Complete write up for the CAAS challenge at Cyber Apocalypse 2021 CTF hosted by HackTheBox.eu. This article is a part of a CTF: Cyber Apocalypse 2021 series. You can fork all my writeups directly from the GitHub.
Learn more from additional readings found at the end of the article. I would be thankful if you mention me when using parts of this article in your work. Enjoy!
We are given the IP and a port as a target of evaluation:
138.68.178.56:32236
And web application source code dump.
Recon
Initial scan with nmap:
$ sudo nmap -A -p 32236 138.68.178.56
Starting Nmap 7.91 ( https://nmap.org ) at 2021-04-23 07:40 CEST
Nmap scan report for 138.68.178.56
Host is up (0.0050s latency).
PORT STATE SERVICE VERSION
32236/tcp open http nginx
|_http-title: Web Threat Blocked
|_http-trane-info: Problem with XML parsing of /evox/about
Warning: OSScan results may be unreliable because we could not find at least 1 open and 1 closed port
Device type: bridge
Running: Oracle Virtualbox
OS CPE: cpe:/o:oracle:virtualbox
OS details: Oracle Virtualbox
Network Distance: 2 hops
TRACEROUTE (using port 80/tcp)
HOP RTT ADDRESS
1 0.22 ms XXX.XXX.XXX.XXX
2 0.28 ms 138.68.178.56
OS and Service detection performed.

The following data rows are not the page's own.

Lemma kids_ok_eq n :
  kids_ok n =
  match Children n with [] => true | ks => Nat.eqb (length ks) (S (length (Contents n))) end &&
  forallb kids_ok (Children n).
Proof.
  destruct n as [h cs ks]. cbn [kids_ok Contents Children].
  assert (E : forall l, (fix go (l : list Node) : bool :=
       match l with [] => true | k :: l' => kids_ok k && go l' end) l = forallb kids_ok l)
    by (induction l as [| k l IH]; cbn; [reflexivity | rewrite IH; reflexivity]).
  rewrite E. destruct ks; reflexivity.
Qed.

Lemma searchFrom_absent item (n : Node) : forall a t,
  kids_ok n = true -> existsb (fun c => Key c =? Key item) (all_items n) = false ->
  searchFrom n a item t = Ok None t.
Proof.
  induction n as [h cs ks IH] using Node_ind'. intros a t Hok Habs.
  rewrite all_items_eq in Habs. rewrite existsb_app in Habs. apply orb_false_iff in Habs.
  destruct Habs as [Hcs Hks].
  destruct (search_not_found (mkNode h cs ks) item Hcs) as [Hf Hb].
  rewrite kids_ok_eq in Hok. apply andb_true_iff in Hok. destruct Hok as [Hlen Hkids].
  cbn [Contents Children] in *.
  cbn [searchFrom]. destruct (search _ item) as [pos found]. cbn in Hf, Hb. subst found.
  destruct ks as [| k ks']; [reflexivity |].
  apply Nat.eqb_eq in Hlen. unfold len in Hb.
  assert (Hj : (Z.to_nat pos < length (k :: ks'))%nat) by lia.
  rewrite (child_fix_nth (fun k => searchFrom k (Z.to_nat pos :: a) item) _ _ Hj).
  set (ks := k :: ks') in *. clearbody ks.
  assert (Hin : In (nth (Z.to_nat pos) ks (mkNode [] [] [])) ks) by (apply nth_In; exact Hj).
  rewrite Forall_forall in IH. apply IH; [exact Hin | |].
  - rewrite forallb_forall in Hkids. apply Hkids, Hin.
  - destruct (existsb _ (all_items _)) eqn:E; [exfalso | reflexivity].
    apply existsb_exists in E. destruct E as [c [Hc Hp]].
    assert (Hc' : existsb (fun c => Key c =? Key item) (concat (map all_items ks)) = true).
    { apply existsb_exists. exists c. split; [| exact Hp].
      apply in_concat. eexists. split; [apply in_map; exact Hin | exact Hc]. }
    congruence.
Qed.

Please report any incorrect results at https://nmap.org/submit/ .
Nmap done: 1 IP address (1 host up) scanned in 39.10 seconds
Port 32236 is an TCP open port serving a nginx web applications. So lets look it up.
Website
Site presents itself as some service using presumably curl to query IP addresses. But providing it an IP address ends with the error message.
This one is utmost interesting as it show how the request parameter is parsed and used. Controller takes the ip POST data value, creates CommandModel from it (I'll look at this class later) and executes the command. The result is returned from the controller as a JSON.
Ok, we have a main point of interest. We can see that constructor builds the curl command from the input parameter (remember, that this is the value that is being passed in the POST). From the man curl:
-s, silent or quiet mode. Don't show progress meter or error messages.
-L, (HTTP) If the server reports that the requested page has moved to a different location (indicated with
a Location: header and a 3XX response code), this option will make curl redo the request on the new
place.
Ok, so we have a red flag here - the value that is being passed in the request is used to build a shell command that is executed. Ok, but what about escapeshellcmd?
escapeshellcmd ( string $command ) : string
Let's start from the official PHP Manual escapeshellcmd page.
Escapes any characters in a string that might be used to trick a shell command into executing arbitrary commands. This function should be
used to make sure that any data coming from user input is escaped before this data is passed to the exec() or system() functions, or to the backtick operator.
Following characters are preceded by a backslash: &#;`|*?~<>^()[]{}$\, \x0A and \xFF. ' and " are escaped only if they are not paired.
Ok, so this function prevents from executing multiple commands by escaping ex. pipe and semicolon characters (commands like ls; rm -rf; won't work).
But what it doesn't do and what can be exploited (and will be in this box) is passing an arbitrary number of arguments. We can read about further down.
Warning: escapeshellcmd() should be used on the whole command string, and it still allows the attacker to pass arbitrary number of arguments.
For escaping a single argument escapeshellarg() should be used instead.
Ok, so we have a vulnerability we're going to exploit.